This in a way dents the evidence as to whether the deceased was armed in the first place. Particularly, when the axe, murder weapon, was produced as evidence and the wooden axe handle was not. There is no explanation as to why that piece of evidence if ever it was recovered was not handed over to the police or produced in court as evidence. Even though the second State witness who is an interested party also stated that she saw the wooden handle, a shadow of doubt is cast on the fact that she never left her bedroom as she spoke with the deceased through her closed window. She attested that it was dark and she was using a head torch light from within. The question is could she have discerned what the deceased had in his possession?

Doubtful as it may be, the accused’s version seems to be corroborated.
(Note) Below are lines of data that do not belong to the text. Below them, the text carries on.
Lemma decode_encode_unit c rest :
  0 <= c < 65536 → decode (encode_unit c ++ rest) = cons c <$> decode rest.
Proof.
  intros Hc. pose proof (well_encoded_unit c Hc) as H. unfold well_encoded in H.
  destruct (encode_unit c) as [|b [|c1 [|c2 [|]]]]; try discriminate H.
  - apply andb_prop in H as [H Hv]. apply Z.eqb_eq in Hv. subst b.
    simpl. rewrite H. destruct (decode rest); reflexivity.
  - repeat (apply andb_prop in H as [H ?]).
    apply negb_true_iff in H.
    match goal with Hv : (_ =? c) = true |- _ => apply Z.eqb_eq in Hv end.
    simpl. rewrite H.
    repeat match goal with Hx : _ = true |- _ => rewrite Hx; clear Hx end.
    destruct (decode rest); simpl; congruence.
  - repeat (apply andb_prop in H as [H ?]).
    apply negb_true_iff in H.
    match goal with Hv : (_ =? c) = true |- _ => apply Z.eqb_eq in Hv end.
    match goal with Hx : negb _ = true |- _ => apply negb_true_iff in Hx end.
    simpl. rewrite H.
    repeat match goal with Hx : _ = _ :> bool |- _ => rewrite Hx; clear Hx end.
    simpl.
    destruct (decode rest); simpl; congruence.
Qed.

(** A string survives the trip to native code and back. *)
Lemma decode_encode s : Forall (λ c, 0 <= c < 65536) s → decode (encode s) = Some s.
Proof.
  induction 1 as [|c s Hc _ IH]; [reflexivity|].
  rewrite encode_cons, decode_encode_unit, IH by exact Hc. reflexivity.
Qed.

End StringFacts.

(** ** Running the string and record entry points *)

Module NativeLibFacts.
Import Jint Jni Cxx NativeLib Spec.
Import JintFacts JniFacts ArraySumFacts CxxFacts DecimalNumeral StringFacts.

(** Borrowing the characters of a string: the native code gets the
    encoding, and the VM is back in its first state after the release. *)
Lemma borrow_chars st k s :
  heap st !! k = Some (JavaString s) →
  ∃ p st', GetStringUTFChars (Some k) st = Some (p, st') ∧
           string_of_chars p st' = Some (encode s, st') ∧
           ReleaseStringUTFChars (Some k) p st' = Some (tt, st).
Proof.
  intros H. unfold GetStringUTFChars, ReleaseStringUTFChars, string_of_chars.
  rewrite (run_bind_some _ _ _ _ _ (deref_run _ _ _ H)), new_buffer_run.
  eexists _, _. split; [reflexivity|]. split.
  - erewrite run_bind_some; [|apply read_buffer_run; simpl; apply lookup_insert_eq].
    rewrite run_ret, c_string_terminated by apply encode_nonzero. reflexivity.
  - rewrite (run_bind_some _ _ _ _ _ (deref_run (set_native _ st) _ _ H)).
    apply free_new_buffer.
Qed.

Lemma NewStringUTF_run st (s : std_string) :
  Forall (λ b, b ≠ 0) s →
  NewStringUTF (c_str s) st = new_string st <$> decode s.
Proof.
  intros Hs. unfold NewStringUTF. rewrite c_string_c_str by exact Hs.
  rewrite run_bind. destruct (decode s); reflexivity.
Qed.

Lemma reverseString_run st thiz k s :
  heap st !! k = Some (JavaString s) →
  reverseString thiz (Some k) st = new_string st <$> decode (rev (encode s)).
Proof.
  intros H. unfold Java_com_safeai_webrtcapp_MainActivity_ReversesString.
  destruct (borrow_chars st k s H) as (p & st' & Hget & Hstr & Hrel).
  rewrite (run_bind_some _ _ _ _ _ Hget), (run_bind_some _ _ _ _ _ Hstr).
  rewrite (run_bind_some _ _ _ _ _ Hrel).
  rewrite std_reverse_rev. apply NewStringUTF_run.
  apply List.Forall_rev, encode_nonzero.
Qed.

(** The call is [NewStringUTF] on the exact reversal of the bytes of the
    string. *)
Lemma reverseString_hands_over st thiz k s :
  heap st !! k = Some (JavaString s) →
  reverseString thiz (Some k) st = NewStringUTF (c_str (rev (encode s))) st.
Proof.
  intros H. unfold Java_com_safeai_webrtcapp_MainActivity_ReversesString.
  destruct (borrow_chars st k s H) as (p & st' & Hget & Hstr & Hrel).
  rewrite (run_bind_some _ _ _ _ _ Hget), (run_bind_some _ _ _ _ _ Hstr).
  rewrite (run_bind_some _ _ _ _ _ Hrel).
  rewrite std_reverse_rev. reflexivity.
Qed.

Lemma GetObjectClass_person st p nm a :
  heap st !! p = Some (PersonObject nm a) →
  GetObjectClass (Some p) st = Some (PersonClass, st).
Proof.
  intros H. unfold GetObjectClass.
  rewrite (run_bind_some _ _ _ _ _ (deref_run _ _ _ H)). reflexivity.
Qed.

Lemma GetFieldID_name st :
  GetFieldID PersonClass "name" "Ljava/lang/String;" st
  = Some (Some (PersonClass, "name"%string), st).
Proof. reflexivity. Qed.

Lemma GetFieldID_age st :
  GetFieldID PersonClass "age" "I" st = Some (Some (PersonClass, "age"%string), st).
Proof. reflexivity. Qed.

Lemma GetMethodID_init st :
  GetMethodID PersonClass "<init>" "(Ljava/lang/String;I)V" st
  = Some (Some (PersonClass, "(Ljava/lang/String;I)V"%string), st).
Proof. reflexivity. Qed.

Lemma GetObjectField_name st p nm a :
  heap st !! p = Some (PersonObject nm a) →
  GetObjectField (Some p) (Some (PersonClass, "name"%string)) st = Some (nm, st).
Proof.
  intros H. unfold GetObjectField.
  rewrite (run_bind_some _ _ _ _ _ (deref_run _ _ _ H)). reflexivity.
Qed.

Lemma GetIntField_age st p nm a :
  heap st !! p = Some (PersonObject nm a) →
  GetIntField (Some p) (Some (PersonClass, "age"%string)) st = Some (a, st).
Proof.
  intros H. unfold GetIntField.
  rewrite (run_bind_some _ _ _ _ _ (deref_run _ _ _ H)). reflexivity.
Qed.

Lemma swapAttributes_run st thiz p nk n a :
  heap st !! p = Some (PersonObject (Some nk) a) →
  heap st !! nk = Some (JavaString n) →
  swapAttributes thiz (Some p) st = Some (swapped st n a).
Proof.
  intros Hp Hn. unfold Java_com_safeai_webrtcapp_MainActivity_swapPersonAttributes.
  destruct (borrow_chars st nk n Hn) as (b & st' & Hget & Hstr & Hrel).
  rewrite (run_bind_some _ _ _ _ _ (GetObjectClass_person _ _ _ _ Hp)).
  rewrite (run_bind_some _ _ _ _ _ (GetFieldID_name _)).
  rewrite (run_bind_some _ _ _ _ _ (GetFieldID_age _)).
  rewrite (run_bind_some _ _ _ _ _ (GetObjectField_name _ _ _ _ Hp)).
  rewrite (run_bind_some _ _ _ _ _ Hget), (run_bind_some _ _ _ _ _ Hstr).
  rewrite (run_bind_some _ _ _ _ _ Hrel).
  rewrite (run_bind_some _ _ _ _ _ (GetIntField_age _ _ _ _ Hp)).
  rewrite (run_bind_some _ _ _ _ _ (GetMethodID_init _)).
  simpl NativeLib.name. simpl NativeLib.age.
  rewrite run_bind.
  rewrite NewStringUTF_run by (apply one_byte_nonzero, to_string_ascii).
  rewrite decode_one_byte by apply to_string_ascii.
  reflexivity.
Qed.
Therefore, in the absence of the deceased’s own side of the story or any other independent’s witness’s testimony, it cannot safely be denied that the deceased had a wooden handle in his hands at the time he visited the accused’s dwellings.

The second State witness was to a certain extend credible in her evidence as to the visit made by the deceased enquiring of the whereabouts of the accused. Under cross examination she admitted that the deceased was just standing still when the accused arrived and proceeded to collect the axe. She further attested that the deceased was terrified when he saw the accused charging with an axe, leading to his retreat and fleeing. This witness admitted to having then alerted the neighboring community as she had been startled by the manner the accused gave chase after the deceased.

Despite the few inconsistencies in the two witnesses’s evidence, the crucial part of their testimony is credible. The documentary evidence produced illustrated that the accused did cause the death of the deceased in the manner alleged and with the weapon adduced. In the broader context what is to be considered, is whether or not the accused had the requisite intention to kill given the defences raised?

Issues

Whether or not the accused was provoked to the extent of losing self –control?

Whether or not the accused acted in self defence?

Whether or not the accused person is guilty of murder as charged?

Analysis of Facts and Evidence and the Law

Whether or not the accused was provoked to the extent of losing self –control?

What is provocation?

At most provocation is an act or conduct or words that riles or stirs negative reaction in the other person. It can stem from outright verbal insults, retorts, comments or deconstructive criticism. It can be physical in the form of physical assaults or demeanor that brings about some irrational behavior in the receiver or perceiver. Somehow, human beings have inherent mechanisms to cope with provocative situations. Some walk away, whilst others react by retaliation there and then or much later, in whatever manner they deem appropriate. Some take longer to react to provocation. They will bear a grudge, then like a seething volcano erupt at the slightest possible opportunity. However, different individuals react differently to provocation as amply extrapolated by MAVANGIRA JA in, Spencer Sithole v The State SC 14/24. See, S v Nangani 1982(1) ZLR 150 (S). S v Ncube –S-14 87.G. Feltoe “Criminal Policy: In Relation to the Defence of Provocation 1983-84 ZLRev at 140.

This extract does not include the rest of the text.